Albert Woody Austin II (born January 27, 1964) is an American professional golfer who played the majority of his career on the PGA Tour, but now plays on the PGA Tour Champions.

Austin was born in Tampa, Florida. He attended the University of Miami, where he was a member of the golf team coached by Norman C. Parsons Jr. He graduated in 1986 with a degree in Business Administration and turned professional later that year.

Austin won PGA Tour Rookie of the Year honors in 1995. He has won four times on tour: the 1995 Buick Open, the 2004 Buick Championship, the 2007 Stanford St. Jude Championship shooting a final round 62, and the 2013 Sanderson Farms Championship (where he became the 8th oldest winner in Tour history, just younger than Raymond Floyd).
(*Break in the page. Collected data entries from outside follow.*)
(** * Verification of the news collection and emotion-tagging pipeline

    A shallow embedding of [main.py] (the Lenta.ru news bot): the headline
    formatter, the day crawler with its URL deduplication, the date-range
    collector, the first-sentence extractor, the tagging loop with its
    progress record, the progress bar, and the per-chat result store with
    its category filter.

    Python strings are sequences of Unicode code points, so a string is a
    [list Z] of code points and [len] is [length]; literals are written as
    UTF-8 text and decoded by [u8].  Calls that leave the program
    ([requests.get], the HTML parser, the zero-shot classifier) are fields
    of the class [World]; the calls made are recorded in a trace. *)

From Stdlib Require Import ZArith List Ascii String Lia Bool.
From Stdlib Require Import Floats.SpecFloat.
From stdpp Require Import gmap strings list fin_maps.

Open Scope Z_scope.

(** ** Strings of code points *)

Definition char := Z.
Definition pystr := list char.

Definition bytes_of (s : string) : list Z :=
  (fun a => Z.of_N (N_of_ascii a)) <$> list_ascii_of_string s.

(** UTF-8 decoding of the bytes of a source literal. *)
Fixpoint utf8_decode (bs : list Z) : pystr :=
  match bs with
  | [] => []
  | b :: t =>
      if b <? 128 then b :: utf8_decode t
      else if b <? 224 then
        match t with
        | b2 :: t' => ((b - 192) * 64 + (b2 - 128)) :: utf8_decode t'
        | _ => []
        end
      else if b <? 240 then
        match t with
        | b2 :: b3 :: t' =>
            ((b - 224) * 4096 + (b2 - 128) * 64 + (b3 - 128)) :: utf8_decode t'
        | _ => []
        end
      else
        match t with
        | b2 :: b3 :: b4 :: t' =>
            ((b - 240) * 262144 + (b2 - 128) * 4096 + (b3 - 128) * 64 + (b4 - 128))
              :: utf8_decode t'
        | _ => []
        end
  end.

Definition u8 (s : string) : pystr := utf8_decode (bytes_of s).
Arguments u8 : simpl never.

Definition str_eqb (a b : pystr) : bool := bool_decide (a = b).

(** ** The character classes of the Python runtime *)

(** [str.isspace] for one code point, which is also the class [\s] of [re]
    on [str] patterns. *)
Definition is_space (c : char) : bool :=
  ((9 <=? c) && (c <=? 13)) || ((28 <=? c) && (c <=? 32))
  || (c =? 133) || (c =? 160) || (c =? 5760)
  || ((8192 <=? c) && (c <=? 8202))
  || (c =? 8232) || (c =? 8233) || (c =? 8239) || (c =? 8287) || (c =? 12288).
During the 1997 Verizon Heritage, Austin intentionally struck his head with his putter five times. He hit his head so hard that the shaft bent.

After the second round of the 2007 PGA Championship, Austin joked that he was named after actor Woody Harrelson (Harrelson being only three years older than Austin). He went on to finish 2nd behind Tiger Woods, his best major finish. This achievement moved Austin into the top 50 of the Official World Golf Rankings. Austin's career high ranking was 29th in 2008. During the 2007 Presidents Cup, Austin fell into a pond while attempting to hit a shot with one foot in the water. This incident led to Woody's nickname "Aquaman". During his singles match against 2007 U.S. Open Champion Ángel Cabrera, he wore a pair of swimming goggles.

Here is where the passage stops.